L’élection d’Obama a résulté en une explosion de pensée magique au sein des masses, phénomène encouragé par les médias et l’establishment politique. Peut-être, beaucoup ont-ils pensé ou souhaité, ce président et cette administration vont-ils se préoccuper, au moins un peu, du bien-être de la population. En moins de trois mois, ces espoirs ont été en grande partie déçus.

Même si le caractère du nouveau gouvernement n’est pas encore largement saisi d’une façon consciente politiquement, il se développe le sentiment que « rien n’a changé » : le système politique, sclérosé, corrompu, méprisé, continue à être insensible aux besoins et aux intérêts de la population.

Ce qu’on n’a pas vu encore, c’est le retour des luttes populaires de masse contre les attaques des compagnies et du gouvernement et de la perspective politique qui pourrait guider de telles luttes.
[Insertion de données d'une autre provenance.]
(** * One-to-many sync tool: a model of [ui_copy_tool.py] and its properties

    The development embeds the sync engine of [ui_copy_tool.py]
    ([files_are_identical], [count_total_files], [copy_recursively],
    [ensure_path_mapped] and [CopyApp.start_copy]) as executable Rocq
    functions over an explicit world: the file system a run writes to is a
    finite map from paths to nodes, without symbolic links; the source is
    given as the tree that [os.walk] finds at the source root; and every
    logging call, dialog and progress callback is recorded in a trace of
    events.  The host manager and the machine list of the main window are
    embedded over a dictionary that keeps the order of its keys. *)

From Stdlib Require Import ZArith QArith Qabs Qround.
From stdpp Require Import gmap strings list fin_maps.
From Stdlib Require Import Ascii String.

Local Open Scope string_scope.
Local Open Scope list_scope.
Local Open Scope Z_scope.
(** * Cocktail / meal pairing server ([app.js]): a shallow embedding

    The development follows the layout of [app.js]:
    - JavaScript strings and the string builtins the program calls;
    - the drink normalizer ([normalizeDrinkDetails]);
    - the static pairing tables and the selector ([pickPairingRule]);
    - the meal fetcher with its fallback cascade ([fetchMealsByRule]);
    - the [POST /search] handler.

    Code that talks to the outside (the two recipe services, [Math.random],
    [console.error]) is written in a small state-and-exception monad over
    an explicit [World]. *)

From Stdlib Require Import ZArith NArith Lia List Bool String Ascii.
From stdpp Require Import base option list sorting gmap.

#[local] Open Scope list_scope.

(** ** JavaScript strings *)

(** A JavaScript string is a sequence of UTF-16 code units. *)
Abbreviation jsstring := (list N).

(** String literals of the program, which are ASCII unless noted. *)
Fixpoint lit (s : string) : jsstring :=
  match s with
  | EmptyString => []
  | String c s' => N_of_ascii c :: lit s'
  end.

(** [WhiteSpace] and [LineTerminator] code points of ECMAScript, the ones
    that [String.prototype.trim] strips. *)
Definition isWhiteSpace (c : N) : bool :=
  ((9 <=? c) && (c <=? 13) || (c =? 32) || (c =? 160) || (c =? 5760)
   || (8192 <=? c) && (c <=? 8202) || (c =? 8232) || (c =? 8233)
   || (c =? 8239) || (c =? 8287) || (c =? 12288) || (c =? 65279))%N.

Fixpoint trimStart (s : jsstring) : jsstring :=
  match s with
  | c :: s' => if isWhiteSpace c then trimStart s' else s
  | [] => []
  end.

Definition trimEnd (s : jsstring) : jsstring := rev (trimStart (rev s)).

(** [s.trim()] *)
Definition trim (s : jsstring) : jsstring := trimEnd (trimStart s).

(** [arr.includes(x)] on an array of strings. *)
Definition includes (arr : list jsstring) (x : jsstring) : bool :=
  bool_decide (x ∈ arr).

(** The restriction of [String.prototype.toLowerCase] to Basic Latin: the
    letters [A]-[Z] are mapped to [a]-[z], every other code unit is kept.
    The selector below is parametric in the lowercasing function; this
    instance is the one used to run it on concrete ingredient names. *)
Definition lowerUnit (c : N) : N :=
  if ((65 <=? c) && (c <=? 90))%N then (c + 32)%N else c.

Definition toLowerCaseLatin (s : jsstring) : jsstring := map lowerUnit s.

(** ** Values of the JSON records

    The fields the program reads from a drink record hold a string or
    [null] in the recipe service's responses; a field that is not there
    reads as [undefined]. *)
Inductive jsval :=
  | VUndefined
  | VNull
  | VStr (s : jsstring).

#[global] Instance jsval_eq_dec : EqDecision jsval.
Proof. solve_decision. Defined.

(** Truthiness: [if (v)], [v || d], [v && e]. *)
Definition truthy (v : jsval) : bool :=
  match v with
  | VStr (_ :: _) => true
  | _ => false
  end.

(** [v || d] *)
Definition orElse (v d : jsval) : jsval := if truthy v then v else d.
(** * hedera-defi-js: the request / cache / normalisation layer of [HederaDeFi]

    A shallow embedding of [src/clients/HederaDeFi.ts] and of the helpers it
    imports from [src/utils], with the properties the specification states
    about them.

    Conventions of the embedding.
    - A JavaScript number is an exact rational or [NaN].  Rounding, signed
      zero and the two infinities are not represented; every arithmetic
      result is kept in lowest terms, so that equal numbers are equal terms.
      A statement about a parsed numeral or a sum names the range in which
      the exact value is what the engine computes (integers below 2^53,
      sums up to 2^1023).
    - A conversion to a string ([parseInt], [+] with a string, a template
      literal, [toLocaleString]) can throw: an object of a response body
      that holds an own property [toString] has nothing callable to convert
      it, and the engine raises a [TypeError].
    - A parsed response body is a [value]: the JSON data model plus
      [undefined].
    - A string is a sequence of 8-bit code units.
    - Instants ([Date.now()], cache timestamps) are whole milliseconds.
    - An [async] method is a state transformer over the client's mutable
      fields and the outside world (clock and network); it either returns
      or throws.  Console output is not modelled, apart from the
      conversions a log line makes of what it prints, which can throw. *)

From Stdlib Require Import ZArith QArith Qabs String Ascii List Lia.
From Stdlib Require Import DecimalString DecimalN DecimalPos.
From stdpp Require Import gmap strings list fin_maps.

Set Warnings "-register-all".
Local Open Scope Z_scope.

(** ** Numbers *)

Inductive number :=
| NaN
| Fin (q : Q).

Definition num_of_Z (z : Z) : number := Fin (inject_Z z).

Definition num_add (a b : number) : number :=
  match a, b with
  | Fin x, Fin y => Fin (Qred (x + y))
  | _, _ => NaN
  end.

Definition num_mul (a b : number) : number :=
  match a, b with
  | Fin x, Fin y => Fin (Qred (x * y))
  | _, _ => NaN
  end.

(** The quotient by zero is an infinity (or [NaN] for 0/0) in JavaScript;
    no call site of the client divides by zero, and the model answers [NaN]. *)
Definition num_div (a b : number) : number :=
  match a, b with
  | Fin x, Fin y => if Qeq_bool y 0 then NaN else Fin (Qred (x / y))
  | _, _ => NaN
  end.

(** [a > b]; any comparison with [NaN] is false. *)
Definition num_gt (a b : number) : bool :=
  match a, b with
  | Fin x, Fin y => negb (Qle_bool x y)
  | _, _ => false
  end.

Definition isNaN (a : number) : bool :=
  match a with NaN => true | Fin _ => false end.

(** A number is falsy when it is 0 or [NaN]. *)
Definition num_truthy (a : number) : bool :=
  match a with
  | NaN => false
  | Fin q => negb (Qeq_bool q 0)
  end.

(** ** Values *)

Inductive value :=
| VUndefined
| VNull
| VBool (b : bool)
| VNum (n : number)
| VStr (s : string)
| VArr (elems : list value)
| VObj (props : list (string * value)).

(** The empty object literal [{}]. *)
Definition empty_object : value := VObj [].

Definition truthy (v : value) : bool :=
  match v with
  | VUndefined | VNull => false
  | VBool b => b
  | VNum n => num_truthy n
  | VStr s => negb (String.eqb s "")
  | VArr _ | VObj _ => true
  end.

(** [a || b] *)
Definition or_else (a b : value) : value := if truthy a then a else b.

(** [typeof v === 'object'] *)
Definition typeof_object (v : value) : bool :=
  match v with
  | VNull | VArr _ | VObj _ => true
  | _ => false
  end.

(** The own properties of an object are listed once each. *)
Fixpoint assoc (k : string) (props : list (string * value)) : value :=
  match props with
  | [] => VUndefined
  | (k', v) :: rest => if String.eqb k k' then v else assoc k rest
  end.

Definition nullish (v : value) : bool :=
  match v with
  | VUndefined | VNull => true
  | _ => false
  end.

(** [v?.k], which is [v.k] whenever [v] is neither [undefined] nor [null]
    (there [v.k] is a [TypeError]).  The keys the client reads are names of
    upstream fields, never of built-in properties, so a primitive or an
    array has none of them. *)
Definition get (v : value) (k : string) : value :=
  match v with
  | VObj props => assoc k props
  | _ => VUndefined
  end.

(** Whether an object has an own property of the given name.  A property
    of a parsed body is data, never a function: an own [toString] hides the
    inherited method and cannot be called. *)
Definition has_own (name : string) (props : list (string * value)) : bool :=
  existsb (fun p => String.eqb p.1 name) props.

(** ** Strings: the scanners behind [parseInt] and [parseFloat] *)

Definition is_digit (c : ascii) : bool :=
  let n := N_of_ascii c in ((48 <=? n) && (n <=? 57))%N.

(** White space among the 8-bit code units: TAB, LF, VT, FF, CR, SP, NBSP. *)
Definition is_whitespace (c : ascii) : bool :=
  let n := N_of_ascii c in
  (((9 <=? n) && (n <=? 13)) || (n =? 32) || (n =? 160))%N.

(** The value of [c] as a digit of the given radix (10 or 16). *)
Definition radix_digit (radix : N) (c : ascii) : option N :=
  let n := N_of_ascii c in
  if ((48 <=? n) && (n <=? 57))%N then Some (n - 48)%N
  else if (radix =? 16)%N then
    if ((97 <=? n) && (n <=? 102))%N then Some (n - 87)%N
    else if ((65 <=? n) && (n <=? 70))%N then Some (n - 55)%N
    else None
  else None.

Fixpoint trim_start (s : string) : string :=
  match s with
  | String c rest => if is_whitespace c then trim_start rest else s
  | EmptyString => s
  end.

(** An optional leading sign: the sign as 1 or -1, and what follows it. *)
Definition strip_sign (s : string) : Z * string :=
  match s with
  | String "-" rest => (-1, rest)
  | String "+" rest => (1, rest)
  | _ => (1, s)
  end.

Definition strip_radix_prefix (s : string) : N * string :=
  match s with
  | String "0" (String "x" rest) => (16%N, rest)
  | String "0" (String "X" rest) => (16%N, rest)
  | _ => (10%N, s)
  end.

(** The value of the longest prefix of radix digits, continuing from [acc]. *)
Fixpoint digits_acc (radix : N) (s : string) (acc : N) : N :=
  match s with
  | String c rest =>
      match radix_digit radix c with
      | Some d => digits_acc radix rest (radix * acc + d)%N
      | None => acc
      end
  | EmptyString => acc
  end.

(** [None] when [s] does not start with a digit. *)
Definition digits_prefix_value (radix : N) (s : string) : option N :=
  match s with
  | String c _ =>
      match radix_digit radix c with
      | Some _ => Some (digits_acc radix s 0)
      | None => None
      end
  | EmptyString => None
  end.

(** [parseInt(s)] on a string, no radix argument.  The value is the exact
    integer the digits denote; the engine rounds it to a double, which is
    another number from 2^53 on. *)
Definition parseInt_string (s : string) : number :=
  let '(sign, s1) := strip_sign (trim_start s) in
  let '(radix, s2) := strip_radix_prefix s1 in
  match digits_prefix_value radix s2 with
  | Some n => num_of_Z (sign * Z.of_N n)
  | None => NaN
  end.

(** The longest prefix of decimal digits, and the rest. *)
Fixpoint span_digits (s : string) : string * string :=
  match s with
  | String c rest =>
      if is_digit c
      then let '(ds, tl) := span_digits rest in (String c ds, tl)
      else (EmptyString, s)
  | EmptyString => (EmptyString, EmptyString)
  end.

(** The exponent part [e±ddd] at the head of [s]; 0 when there is none. *)
Definition exponent_part (s : string) : Z :=
  match s with
  | String c rest =>
      if (Ascii.eqb c "e" || Ascii.eqb c "E")%bool then
        let '(esign, r) := strip_sign rest in
        match digits_prefix_value 10 r with
        | Some n => esign * Z.of_N n
        | None => 0
        end
      else 0
  | EmptyString => 0
  end.

(** [parseFloat(s)] on a string: the longest prefix that is a decimal
    literal, [NaN] when there is none.  The value is the exact decimal; the
    engine rounds it to a double.  The word [Infinity], which JavaScript
    also reads, has no value here and yields [NaN]. *)
Definition parseFloat_string (s : string) : number :=
  let '(sign, s1) := strip_sign (trim_start s) in
  let '(int_part, s2) := span_digits s1 in
  let '(frac_part, s3) :=
    match s2 with
    | String "." rest => span_digits rest
    | _ => (EmptyString, s2)
    end in
  if (String.eqb int_part "" && String.eqb frac_part "")%bool then NaN
  else
    let mantissa := Z.of_N (digits_acc 10 (int_part +:+ frac_part) 0) in
    let exponent := exponent_part s3 - Z.of_nat (String.length frac_part) in
    Fin (Qred (inject_Z (sign * mantissa) * Qpower 10 exponent)).

(** The decimal numeral of a natural number. *)
Definition decimal (n : N) : string := NilZero.string_of_uint (N.to_uint n).

(** [s.replace(/[$,]/g, '')] *)
Fixpoint remove_dollar_comma (s : string) : string :=
  match s with
  | String c rest =>
      if (Ascii.eqb c "$" || Ascii.eqb c ",")%bool
      then remove_dollar_comma rest
      else String c (remove_dollar_comma rest)
  | EmptyString => EmptyString
  end.

(** ** Regular expressions

    [validateAccountId] tests its argument against a regular expression
    literal.  Patterns are matched with Brzozowski derivatives; a pattern
    anchored by [^] and [$] (no [m] flag) has to match the whole string. *)

Inductive regex :=
| Void
| Eps
| Lit (c : ascii)
| Digit
| Cat (r1 r2 : regex)
| Alt (r1 r2 : regex)
| Star (r : regex).

(** [r+] *)
Definition Plus (r : regex) : regex := Cat r (Star r).

Fixpoint nullable (r : regex) : bool :=
  match r with
  | Void | Lit _ | Digit => false
  | Eps | Star _ => true
  | Cat r1 r2 => nullable r1 && nullable r2
  | Alt r1 r2 => nullable r1 || nullable r2
  end.

Fixpoint deriv (c : ascii) (r : regex) : regex :=
  match r with
  | Void | Eps => Void
  | Lit c' => if Ascii.eqb c c' then Eps else Void
  | Digit => if is_digit c then Eps else Void
  | Cat r1 r2 =>
      if nullable r1
      then Alt (Cat (deriv c r1) r2) (deriv c r2)
      else Cat (deriv c r1) r2
  | Alt r1 r2 => Alt (deriv c r1) (deriv c r2)
  | Star r1 => Cat (deriv c r1) (Star r1)
  end.

(** [/^r$/.test(s)] *)
Fixpoint regex_test (r : regex) (s : string) : bool :=
  match s with
  | EmptyString => nullable r
  | String c rest => regex_test (deriv c r) rest
  end.

(** ** [src/utils]: the helpers the client imports *)

Fixpoint all_digits (s : string) : bool :=
  match s with
  | EmptyString => true
  | String c rest => is_digit c && all_digits rest
  end.

(** The form the specification gives for account identifiers,
    [shard.realm.num]: three decimal integers separated by dots. *)
Definition shard_realm_num_pattern : regex :=
  Cat (Plus Digit) (Cat (Lit ".") (Cat (Plus Digit) (Cat (Lit ".") (Plus Digit)))).

(** [/^0\.0\.\d+$/] *)
Definition account_id_pattern : regex :=
  Cat (Lit "0") (Cat (Lit ".") (Cat (Lit "0") (Cat (Lit ".") (Plus Digit)))).

Definition validateAccountId (accountId : string) : bool :=
  regex_test account_id_pattern accountId.

(** ** Data model ([src/types])

    Each interface is a record in a module of its name.  A field that the
    client fills with whatever the upstream sent, unchecked, is a [value]. *)

Module HederaDeFiConfig.
Record t := {
  apiKey : option string;
  endpoint : option string;
  cacheTtl : option Z;
  bonzoApi : option string;
  saucerswapApi : option string;
  timeout : option Z }.
End HederaDeFiConfig.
La violence individuelle et anti-sociale apparaît dans un contexte d’absence de soulèvement social et politique dirigé contre le système capitaliste, qui offrirait une voie pour sortir de la situation actuelle.

Mais cela viendra. Comme Trotsky l’a écrit au début des années 1930, « Même dans ces jours de crise économique sans précédent, les suicides ne constituent heureusement qu’une minime fraction des morts. Mais les peuples n’ont jamais recours au suicide. Lorsque leur fardeau devient intolérable, ils cherchent une solution au moyen de la révolution. »

(Article original anglais paru le 7 avril 2009)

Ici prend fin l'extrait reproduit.